Predictive factors for resolution of congenital high grade vesicoureteral reflux in infants: results of univariate and multivariate analyses
.
J Urol
.
2010
;
183
(
3
):
1177
1184
; doi:
https://doi.org/10.1016/j.juro.2009.11.055

Swedish investigators conducted a prospective observational study to determine the factors associated with resolution of high grade vesicoureteral reflux (HGVUR) in infants. Infants born between 1992 and 1997 diagnosed with high grade (III to V) VUR during the first year of life were enrolled. At the time of diagnosis, all patients were placed on prophylactic antibiotics and underwent serial investigations that included repeat examinations for determination of VUR grade, bladder function, renal abnormalities, and renal function. Surgical intervention for VUR was intentionally delayed.
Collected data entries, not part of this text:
(** * Access-control model of the SignalSafe API

    A shallow embedding of the two Express servers of the repository,
    [API_node.js] and the refactored server that moves the token check
    into the [verificarAutenticacao] middleware.  Every route handler is
    a function from a request and a world (the Supabase collaborators'
    state) to a response and a new world. *)

From Stdlib Require Import List String Ascii NArith ZArith Bool Arith Lia.
From Stdlib Require Import Permutation Sorted.
Import ListNotations.

Set Implicit Arguments.

(* ===================================================================== *)
(** * JavaScript strings *)
(* ===================================================================== *)

(** A JavaScript string is a sequence of UTF-16 code units; [.length]
    counts code units and a regular expression without the [u] flag
    matches code unit by code unit. *)
Definition char16 := N.
Definition jstring := list char16.

(** The code units of an ASCII source literal. *)
Definition js (s : string) : jstring :=
  map N_of_ascii (list_ascii_of_string s).

Fixpoint jstring_eqb (a b : jstring) : bool :=
  match a, b with
  | [], [] => true
  | x :: a', y :: b' => N.eqb x y && jstring_eqb a' b'
  | _, _ => false
  end.
Lemma an_open_connection_witness :
  let w := fst (run [CallConnect; SocketOpens 0; SocketCloses 0 1006 "" 0;
                     SocketCloses 0 1006 "" 0; TimerFires 2] market0) in
  let w1 := world_of (step (SocketOpens 1) w) in
  reconnectAttempts w = 1%nat /\ reconnectAttempts w1 = 0%nat /\
  Emit (Reconnecting 1 None) ∈ effects_of (step (SocketCloses 1 1006 "" 0) w1).
Proof.
  assert (reconnectAttempts
            (fst (run [CallConnect; SocketOpens 0; SocketCloses 0 1006 "" 0;
                       SocketCloses 0 1006 "" 0; TimerFires 2] market0)) = 1%nat) as H0
    by (vm_compute; reflexivity).
  pose proof (an_open_connection_resets_the_backoff
                (fst (run [CallConnect; SocketOpens 0; SocketCloses 0 1006 "" 0;
                           SocketCloses 0 1006 "" 0; TimerFires 2] market0))
                1 {| sock_url := DEFAULT_CLOB_WSS_URL; readyState := CONNECTING;
                     handlers := Some 1%nat |} 1 1006 "" 0) as H.
  destruct H as (H1 & H2 & _); try (vm_compute; reflexivity); [discriminate |].
  exact (conj H0 (conj H1 H2)).
Defined.

(** ** subscribe and unsubscribe *)

Lemma send_keeps_world (data : Json) (w : World) : world_of (send data w) = w.
Proof.
  rewrite send_run. destruct (ws w); [| done]. by destruct (state_eqb _ _).
Qed.

Lemma subscribe_checked (arg : JsArg) (w : World) :
  subscribe arg w =
    match arg with
    | NotArray => (Thrown (TypeError (not_array_message (channel w))), w, [])
    | Arr items =>
        match checked_ids items with
        | Some ids => subscribe_ids ids w
        | None => (Thrown (TypeError (bad_id_message (channel w))), w, [])
        end
    end.
Proof.
  unfold subscribe, subscribe_ids, validate, sendSubscription, sendFullSubscription. go.
  destruct arg as [|items]; go; [done |].
  destruct (checked_ids items) as [ids|]; go; [| done].
  destruct (filter _ ids) as [|id fresh] eqn:E; go; [done |].
  destruct (isConnected w) eqn:Hc; unfold isConnected in *; cbn; rewrite Hc; go; [| done].
  destruct (channel w); go.
  - by destruct (send _ _) as [[? ?] ?].
  - by destruct (send _ _) as [[? ?] ?].
Qed.

Lemma unsubscribe_checked (arg : JsArg) (w : World) :
  unsubscribe arg w =
    match arg with
    | NotArray => (Thrown (TypeError (not_array_message (channel w))), w, [])
    | Arr items =>
        match checked_ids items with
        | Some ids => unsubscribe_ids ids w
        | None => (Thrown (TypeError (bad_id_message (channel w))), w, [])
        end
    end.
Proof.
  unfold unsubscribe, unsubscribe_ids, validate, sendUnsubscription, sendFullSubscription. go.
  destruct arg as [|items]; go; [done |].
  destruct (checked_ids items) as [ids|]; go; [| done].
  destruct (channel w); go.
  - destruct (filter _ ids) as [|id existing] eqn:E; go; [done |].
    destruct (isConnected w) eqn:Hc; unfold isConnected in *; cbn; rewrite Hc; go; [| done].
    by destruct (send _ _) as [[? ?] ?].
  - destruct (isConnected w) eqn:Hc; unfold isConnected in *; cbn; rewrite Hc; go; [| done].
    by destruct (send _ _) as [[? ?] ?].
Qed.

Lemma elem_of_JsSet_add (x y : string) (s : list string) :
  y ∈ JsSet.add x s <-> y ∈ s \/ y = x.
Proof.
  unfold JsSet.add. destruct (JsSet.has x s) eqn:E.
  - apply JsSet_has_true in E. split; [auto |]. by intros [H | ->].
  - rewrite elem_of_app, list_elem_of_singleton. done.
Qed.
Patients were considered to have resolved their reflux if they had normal voiding cystometry (VCM) or downgrading of the VUR to grade I-II.

A total of 115 infants diagnosed with HGVUR with a mean age of 2.7 months were enrolled; 80 were male. Most infants were diagnosed after a UTI (71%). The maximum grade VUR was III in 16%, IV in 45% and V in 39%. Complete resolution was observed in 30 cases (26%) and downgrading to grade I-II occurred in 14 (20%), with a mean age of 27 months at the time of detection of spontaneous resolution or downgrading to grade I-II. Open surgery was performed on 35 patients (30%) for presumed breakthrough UTIs and persistence of reflux was documented at a median age of 42 months. Independent negative predictors for reflux resolution were bladder dysfunction (P<.0001), renal abnormalities (P<.0001), and breakthrough UTI (P=.009). If a patient lacked all three of these risk factors, he or she had a 91% chance of spontaneous reflux resolution by age 3 years. However, if all three risk factors were present, there was only a 7% chance of resolution by age 3. Gender, laterality, or timing of diagnosis did not predict resolution. The authors conclude that infants with HGVUR who have bladder dysfunction, renal abnormalities, and/or breakthrough UTI are unlikely to resolve their reflux.

The management of all grades of VUR is under scrutiny. Current management strategies include observation with prophylactic antibiotics. However, the effectiveness of antibiotics in children with VUR has been challenged recently.1 With concerns regarding long-term use of antibiotics and the rising use of endoscopic treatment of reflux, observation for VUR is being questioned, especially with high grade reflux. In this study, the authors sought to determine which factors predict failure of spontaneous resolution of reflux in infants diagnosed with HGVUR. Few studies have tried to define this group of patients. Identifying patients unlikely to resolve their reflux would allow early surgical intervention and thereby potentially limit their exposure to antibiotics and follow-up examinations.